There should be no doubt that these delays, and the vacancies they prolong, have a real impact on the American people. Last week, the president of the American Bar Association wrote in The Hill that:
Real costs are often borne by businesses whose viability relies on the timely resolution of commercial disputes, by defendants who lose jobs and sometimes family ties while languishing behind bars awaiting trial, and, ultimately, the public that expects courts to deliver on the promise of justice for all. Our economy depends on courts to enforce contracts, protect property and determine liability. Judicial vacancies increase caseloads per judge, creating delays that jeopardize the ability of courts to expeditiously deliver judgments. Delay translates into costs for litigants. Delay results in uncertainty that discourages growth and investment.
She concluded that “vacancies are potential job-killers.” I ask that that article, entitled “President and Congress must act to fill judicial vacancies,” appear in the Record at the conclusion of my statement.
Today the Senate will vote on the nomination of Jane Kelly to the U.S. Court of Appeals for the Eighth Circuit. She has a distinguished career in the Federal Defender’s Office, first as an Assistant Federal Public Defender and then as a Supervising Attorney. In addition to working in the Federal Defender’s Office, Jane Kelly has also served as a Visiting Instructor at the University of Illinois College of Law and taught at the University of Iowa College of Law. After law school, she served as a law clerk to two Federal judges: the Honorable Donald J. Porter of the U.S. District Court for the District of South Dakota and the Honorable David R. Hansen of the U.S. Court of Appeals for the Eighth Circuit. Jane Kelly was reported unanimously by the Judiciary Committee one month ago. I am especially pleased that her nomination is not being blocked the way Senate Republicans blocked the nomination of Bonnie Campell, the former Attorney General of Iowa and first head of the Justice Department’s Violence Against Women Office. In part because that nomination was blocked, Jane Kelly will be just the second woman ever to serve on the Eighth Circuit.

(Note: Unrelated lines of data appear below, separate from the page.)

Lemma file_ok_later turn turns g g1 g' name text :
  file_ok [turn] g g1 (name, text) → g_claims g' !! name = g_claims g1 !! name →
  g_corrupt g' !! (name +:+ ".corrupt") = g_corrupt g1 !! (name +:+ ".corrupt") →
  file_ok (turn :: turns) g g' (name, text).
Proof.
  unfold file_ok. intros Hf -> ->. destruct Hf as [?|[? Hf]]; [by left|]. right. split; [done|].
  destruct (read_record text) as [[record owner_pid]|]; [|done]. destruct Hf as (acts & Hin & ?). exists acts. split; [|done].
  apply list_elem_of_singleton in Hin as ->. by left.
Qed.

Lemma file_ok_earlier turn turns g g1 g' name text :
  file_ok turns g1 g' (name, text) → g_corrupt g1 !! (name +:+ ".corrupt") = g_corrupt g !! (name +:+ ".corrupt") →
  file_ok (turn :: turns) g g' (name, text).
Proof.
  unfold file_ok. intros Hf <-. destruct Hf as [?|[? Hf]]; [by left|]. right. split; [done|].
  destruct (read_record text) as [[record owner_pid]|]; [|done]. destruct Hf as (acts & Hin & ?). exists acts. split; [by right|done].
Qed.

Lemma gate_all_spec fuel files handled g r g' :
  NoDup files.*1 → (∀ name text, (name, text) ∈ files → g_claims g !! name = Some text) →
  gate_all fuel files handled g = Some (r, g') →
  ∃ turns, g_acts g' = g_acts g ++ concat turns.*2 ∧ Forall (turn_ok files) turns ∧
    (∀ name text, (name, text) ∈ files → file_ok turns g g' (name, text)) ∧ others_kept files.*1 g g'.
Proof.
  revert handled g. induction files as [|[name text] files IH]; intros handled g Hnd Hg Hr.
  { injection Hr as <- <-. exists []. rewrite app_nil_r. split_and!; [done..| |done]. intros ? ? []%elem_of_nil. }
  cbn [gate_all] in Hr. apply NoDup_cons in Hnd as [Hnew Hnd].
  assert (∀ n t, (n, t) ∈ files → n ∈ files.*1) as Hname by (intros n t Hin; by apply (list_elem_of_fmap_2 fst) in Hin).
  assert (∀ one g1, gate_one fuel name text g = Some (one, g1) → ∃ acts, g_acts g1 = g_acts g ++ acts ∧
    turn_ok [(name, text)] (name, acts) ∧ file_ok [(name, acts)] g g1 (name, text) ∧ others_kept [name] g g1) as Hone.
  { intros one g1. apply gate_one_spec. apply Hg. by left. }
  assert (∀ g1, others_kept [name] g g1 → ∀ n t, (n, t) ∈ files →
    g_claims g1 !! n = Some t ∧ g_corrupt g1 !! (n +:+ ".corrupt") = g_corrupt g !! (n +:+ ".corrupt")) as Hrest.
  { intros g1 Ho n t Hin. destruct (Ho n) as [-> ->]; [|split; [apply Hg; by right|done]].
    intros ->%list_elem_of_singleton. by apply Hnew, (Hname _ t). }
  apply G_bind_inv in Hr as [(one & g1 & E & Hr)|(e & E & _)]; destruct (Hone _ _ E) as (acts & Ha & Ht & Hf & Ho).
  - destruct (IH _ g1 Hnd ltac:(intros n t Hin; by apply (Hrest g1 Ho)) Hr) as (turns & Ha' & Hts & Hfs & Hos).
    exists ((name, acts) :: turns). split_and!.
    + simpl. by rewrite Ha', Ha, app_assoc.
    + constructor; [eapply turn_ok_more; [|exact Ht]; set_solver|].
      eapply Forall_impl; [exact Hts|]. intros turn. apply turn_ok_more. set_solver.
    + intros n t [[= -> ->]|Hin]%elem_of_cons; [by eapply file_ok_later; [exact Hf|apply Hos..]|].
      eapply file_ok_earlier; [by apply Hfs|]. by eapply Hrest.
    + intros other [Hne Hnin]%not_elem_of_cons. destruct (Hos other Hnin) as [-> ->]. apply Ho. set_solver.
  - exists [(name, acts)]. split_and!.
    + simpl. by rewrite app_nil_r.
    + constructor; [|done]. eapply turn_ok_more; [|exact Ht]. set_solver.
    + intros n t [[= -> ->]|Hin]%elem_of_cons; [done|]. left. by eapply Hrest.
    + intros other [Hne Hnin]%not_elem_of_cons. apply Ho. set_solver.
Qed.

After today’s vote, a dozen judicial nominees remain pending on the Executive Calendar, including four who could and should have been confirmed last year. Like Jane Kelly, they deserve swift consideration and an up-or-down vote.
Finally, over the last several months, I have continued to speak out about the damaging effects of sequestration on our Federal courts and our system of justice. The harmful effects continue. As a result of sequestration, Federal prosecutors and Federal public defenders continue to be furloughed. In a column dated April 18, 2013, distinguished Federal Judges Paul Friedman and Reggie Walton from the United States District Court for the District of Columbia spoke out against the harmful impact of sequestration. They wrote:
[S]equestration poses an existential threat to the right of indigent defendants to have publicly funded legal representation – a right that the Supreme Court recognized 50 years ago in its landmark decision in Gideon v. Wainwright. . . .
[T]the effect of sequestration on the courts severely threatens the rights guaranteed by the Sixth Amendment to those accused of crimes and, in the process, threatens our federal judiciary’s reputation as one of the world’s premier legal systems. This is a price we cannot afford to pay.
I ask that this column be included in the Record at the conclusion of my statement.